JPMorgan and Allen & Co Set for $180 Million Fee Windfall as Netflix Goes All-Cash in Warner Bros Battle
By Cygnus | 21 Jan 2026
As the bidding war for Warner Bros Discovery (WBD) escalates, two Wall Street firms are already positioned as key financial winners. JPMorgan and boutique advisory powerhouse Allen & Company are set to earn a combined $180 million in advisory fees for their work on the transaction, according to a securities filing released this week.
The filing shows both banks will receive $90 million each for advising Warner Bros, regardless of whether the company ultimately accepts Netflix’s proposal or a rival hostile offer led by Paramount Skydance.
JPMorgan’s payday expands beyond advisory fees
JPMorgan stands to earn even more from its financing role tied to the restructuring enabling the deal.
People familiar with the matter said JPMorgan has already earned about $189 million in financing fees related to a $17.5 billion bridge loan that allowed Warner Bros Discovery to separate its cable news and sports programming — including CNN — from its studio and film-and-television business.
Combined, JPMorgan’s total take from the deal could reach around $282 million, making it one of the most lucrative media advisory-and-financing packages in recent years.
Netflix makes “checkmate” move: all-cash $82.7 billion bid
The contest intensified late Tuesday after Netflix amended its offer for Warner Bros’ studio and streaming operations, shifting to a pure all-cash bid valued at $82.7 billion, or $27.75 per share.
The move replaced an earlier structure that included stock, in what is widely seen as an attempt to remove valuation uncertainty and neutralize criticism from Paramount Skydance that Netflix stock could be a volatile deal currency.
The all-cash structure could also shorten the timeline to completion by simplifying shareholder approvals and reducing the need for pricing collars.
Paramount Skydance hostile bid nears deadline
All eyes are now on Paramount Skydance, led by David Ellison and backed by his father, Oracle founder Larry Ellison.
Paramount’s $108.4 billion hostile tender offer for the entire Warner Bros Discovery group is scheduled to expire on Wednesday, escalating pressure on shareholders and the WBD board.
While Paramount’s offer is higher in headline value, Warner Bros Discovery has cautioned shareholders about execution complexity and financing certainty — key fault lines as the contest moves into its decisive phase.
Why This Matters
This fight is rapidly becoming a landmark moment in the streaming consolidation cycle:
- Deal structure is now the weapon — Netflix’s all-cash shift reduces uncertainty and accelerates voting timelines.
- Wall Street earns regardless — advisers and lenders collect massive fees even before ownership is decided.
- WBD’s carve-out strategy is central — separating the linear/cable segment changes what buyers are actually bidding for.
Summary
JPMorgan and Allen & Co are set to earn $180 million in advisory fees from Warner Bros Discovery’s sale process, with JPMorgan’s total earnings expected to rise to about $282 million after financing fees tied to a $17.5 billion bridge loan.

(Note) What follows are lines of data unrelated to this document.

Lemma fill_node_spec lo hi (node : list Z) h bm d f :
  0 <= lo <= hi → hi <= Z.of_nat (length node) →
  ∃ l bm',
    Z.of_nat (length l) = hi - lo ∧
    (hi - lo <= bm_numClear bm → drawn bm l bm') ∧
    fill_node lo hi node (mkMachine h bm d f)
    = Ret (take (Z.to_nat lo) node ++ l ++ drop (Z.to_nat hi) node)
          (mkMachine h bm' d f).
Proof.
  intros Hlo Hhi. unfold fill_node, for_fold.
  destruct (iter_fill_node (Z.to_nat (hi - lo)) lo node h bm d f)
    as (l & bm' & Hlen & Hdr & Hrun); [lia|lia|].
  exists l, bm'. split; [lia|]. split; [intros; apply Hdr; lia|].
  replace (Z.to_nat hi) with (Z.to_nat lo + Z.to_nat (hi - lo))%nat by lia.
  exact Hrun.
Qed.

(** ** Building index nodes *)

Lemma elem_of_flat_fst (layout : list (Z * list Z)) s :
  s ∈ layout.*1 → s ∈ flat layout.
Proof.
  induction layout as [|[s0 es0] rest IH]; simpl; [done|].
  intros H. apply elem_of_cons in H as [->|H]; [by left|].
  right. apply elem_of_app. right. by apply IH.
Qed.

Lemma elem_of_flat_snd (layout : list (Z * list Z)) k s es v :
  layout !! k = Some (s, es) → v ∈ es → v ∈ flat layout.
Proof.
  revert k. induction layout as [|[s0 es0] rest IH]; intros [|k]; simpl; try done.
  - intros [= -> ->] Hv. right. apply elem_of_app. by left.
  - intros Hk Hv. right. apply elem_of_app. right. by eapply IH.
Qed.

Lemma length_new_SecondNode : Z.of_nat (length new_SecondNode) = NumSecond.
Proof. unfold new_SecondNode. rewrite length_replicate. lia. Qed.

Lemma new_node_spec numNode nS i nb ns ui (slots : list Z) bm d f :
  0 <= i < Z.of_nat (length slots) →
  0 <= node_entries numNode nS i <= NumSecond →
  1 + node_entries numNode nS i <= bm_numClear bm →
  ∃ s es bm',
    drawn bm (s :: es) bm' ∧
    Z.of_nat (length es) = node_entries numNode nS i ∧
    new_node numNode nS i (mkMachine (mkFileHeader nb ns ui slots) bm d f)
    = Ret tt (mkMachine
                (mkFileHeader nb ns ui (<[Z.to_nat i := s]> slots)) bm'
                (<[s := NodeImage (es ++ drop (length es) new_SecondNode)]> d)
                f).
Proof.
  intros Hi Hcnt Hclear.
  pose proof (bm_find_spec bm) as Hfind.
  destruct Hfind as (Hnd & Hin & Hout & Hc); [lia|].
  set (s := fst (bm_find bm)) in *. set (bm1 := snd (bm_find bm)) in *.
  destruct (fill_node_spec 0 (node_entries numNode nS i) new_SecondNode
              (mkFileHeader nb ns ui (<[Z.to_nat i := s]> slots)) bm1 d f)
    as (es & bm' & Hlen & Hdr & Hrun).
  { lia. } { rewrite length_new_SecondNode. lia. }
  exists s, es, bm'. split; [|split; [lia|]].
  - apply (drawn_app _ [s] bm1); [done|]. apply Hdr. simpl in Hc. lia.
  - unfold new_node. eapply bind_run; [apply Find_ok|]. fold s bm1.
    eapply bind_run; [apply slot_write_ok; lia|].
    eapply bind_run.
    { instantiate (2 := es ++ drop (length es) new_SecondNode).
      unfold node_entries in Hrun.
      replace (Z.to_nat (if i <? numNode - 1 then NumSecond
                         else nS - NumSecond * (numNode - 1)))
        with (length es) in Hrun
        by (unfold node_entries in Hlen; lia).
      destruct (i <? numNode - 1); exact Hrun. }
    apply WriteSector_ok. destruct (Hin s) as (? & _); [by left|done].
Qed.

Lemma iter_new_nodes numNode nS n : ∀ lo nb ns ui (slots : list Z) bm d f,
  0 <= lo → lo + Z.of_nat n <= Z.of_nat (length slots) →
  (∀ i, lo <= i < lo + Z.of_nat n → 0 <= node_entries numNode nS i <= NumSecond) →
  nodes_need numNode nS n lo <= bm_numClear bm →
  ∃ (layout : list (Z * list Z)) bm' (d' : gmap Z SectorImage),
    length layout = n ∧
    drawn bm (flat layout) bm' ∧
    iter n lo (λ i _, new_node numNode nS i) tt
      (mkMachine (mkFileHeader nb ns ui slots) bm d f)
    = Ret tt (mkMachine
                (mkFileHeader nb ns ui
                   (take (Z.to_nat lo) slots ++ layout.*1
                      ++ drop (Z.to_nat lo + n) slots))
                bm' d' f) ∧
    (∀ k s es, layout !! k = Some (s, es) →
       Z.of_nat (length es) = node_entries numNode nS (lo + Z.of_nat k) ∧
       ∃ node : list Z,
         d' !! s = Some (NodeImage node) ∧
         Z.of_nat (length node) = NumSecond ∧
         take (length es) node = es) ∧
    (∀ s, s ∉ layout.*1 → d' !! s = d !! s).
Proof.
  induction n as [|n IH]; intros lo nb ns ui slots bm d f Hlo Hhi Hcnt Hneed.
  - exists [], bm, d. split; [done|]. split; [apply drawn_nil|].
    split; [|split; [done|done]].
    simpl. unfold ret. rewrite Nat.add_0_r. by rewrite take_drop.
  - cbn [nodes_need] in Hneed.
    assert (Hn0 : 0 <= nodes_need numNode nS n (lo + 1)).
    { clear -Hcnt. assert (H : ∀ i, lo + 1 <= i < lo + 1 + Z.of_nat n →
         0 <= node_entries numNode nS i <= NumSecond) by (intros; apply Hcnt; lia).
      clear Hcnt. revert H. generalize (lo + 1). induction n as [|n IHn]; intros z H.
      - simpl. lia.
      - cbn [nodes_need]. specialize (IHn (z + 1)).
        assert (0 <= node_entries numNode nS z <= NumSecond) by (apply H; lia).
        assert (0 <= nodes_need numNode nS n (z + 1)) by (apply IHn; intros; apply H; lia).
        lia. }
    destruct (new_node_spec numNode nS lo nb ns ui slots bm d f)
      as (s & es & bm1 & Hdr1 & Hlen1 & Hrun1).
    { lia. } { apply Hcnt. lia. } { lia. }
    pose proof Hdr1 as (_ & Hin1 & _ & Hc1).
    destruct (IH (lo + 1) nb ns ui (<[Z.to_nat lo := s]> slots) bm1
                (<[s := NodeImage (es ++ drop (length es) new_SecondNode)]> d) f)
      as (layout & bm' & d' & Hlen & Hdr & Hrun & Hnodes & Hother).
    { lia. } { rewrite length_insert. lia. } { intros; apply Hcnt; lia. }
    { simpl in Hc1. lia. }
    assert (Hs : s ∉ layout.*1).
    { intros Hs. apply elem_of_flat_fst in Hs.
      destruct Hdr as (_ & Hin & _). destruct (Hin s Hs) as (_ & Hf & _).
      destruct (Hin1 s) as (_ & _ & Ht); [by left|]. congruence. }
    exists ((s, es) :: layout), bm', d'. split; [simpl; lia|]. split.
    { apply (drawn_app _ (s :: es) bm1 (flat layout)); done. }
    split; [|split].
    + cbn [iter]. eapply bind_run; [exact Hrun1|]. rewrite Hrun.
      replace (Z.to_nat (lo + 1)) with (S (Z.to_nat lo)) by lia.
      rewrite fill_step_list by lia. done.
    + intros [|k] s' es'; simpl.
      * intros [= <- <-]. split; [rewrite Hlen1; f_equal; lia|].
        exists (es ++ drop (length es) new_SecondNode).
        split; [by rewrite Hother, lookup_insert_eq|]. split.
        -- rewrite length_app, length_drop.
           pose proof length_new_SecondNode.
           assert (0 <= node_entries numNode nS lo <= NumSecond) by (apply Hcnt; lia).
           lia.
        -- by rewrite take_app_length.
      * intros Hk. destruct (Hnodes k s' es' Hk) as (He & Hn).
        split; [rewrite He; f_equal; lia|done].
    + intros s' Hs'. simpl in Hs'. apply not_elem_of_cons in Hs' as [Hne Hs'].
      rewrite Hother by done. by rewrite lookup_insert_ne.
Qed.
(* ===== verification/_CoqProject ===== *)
-Q . S2P
Prelude.v
Primality.v
Field.v
FixedPoint.v
Circuit.v
CircuitLogic.v
RangeCheck.v
Eltwise.v
EltwiseProofs.v
Shape.v
Reduce.v
Div.v
DotProduct.v
Lookup.v
EmbedLookup.v
Softmax.v
Norm.v
NormProofs.v
Honest.v
ChipTheorems.v
TableTheorems.v
Ordering.v
Bytes.v
Text.v
Resource.v
State.v
Identity.v
Estimate.v
Monitor.v
RunDb.v
RunDbProofs.v
RunDbSteps.v
RunDbSafety.v
RunDbMethods.v
Scheduler.v
Worker.v
WorkerProofs.v
Program.v
Dag.v
DagProofs.v
Linker.v
Partition.v
PartitionProofs.v
PoseidonBoundary.v
PoseidonProofs.v
Decode.v
Store.v
StoreFs.v
StoreLogic.v
StoreReads.v
StorePublish.v
Queue.v
QueueProofs.v
StoreStage.v
Backend.v
Onnx.v
GraphCompiler.v
GraphCompilerProofs.v
GraphTheorems.v
Assembler.v
Evaluate.v
Binding.v
BindingProofs.v
AssemblerProofs.v
AssemblerShape.v
AssemblerHonest.v
ProgramCircuit.v
ProgramCircuitProofs.v
ProgramHonest.v
ShapeBytes.v
Concrete.v
BoundaryTheorems.v
ProgramTheorems.v
WitnessCpu.v
WitnessRun.v
WitnessArtifact.v
BackendProofs.v
Statement.v
WitnessTheorems.v
StoreTheorems.v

Netflix has now shifted to an all-cash $82.7 billion bid ($27.75/share) to counter Paramount Skydance’s $108.4 billion hostile tender offer, which is due to expire Wednesday.
FAQs
Q1: Why did Netflix switch to an all-cash offer?
To remove stock volatility risk, simplify the deal for shareholders, and strengthen certainty versus a hostile rival bid.
Q2: What fees are JPMorgan and Allen & Co earning?
A securities filing shows each will earn $90 million in advisory fees, totaling $180 million.
Q3: What is the $17.5 billion bridge loan tied to?
It supported a restructuring enabling Warner Bros Discovery to separate cable news and sports assets from studio and TV operations, according to people familiar with the matter.
Q4: Why is Paramount’s offer considered hostile?
Because it is structured as a tender offer directly to shareholders, rather than a board-supported negotiated merger.
Q5: What happens if Warner Bros exits the Netflix deal?
Termination provisions and breakup fees can be substantial in mega-media deals, and filings suggest this contest includes large penalties depending on which side walks away first.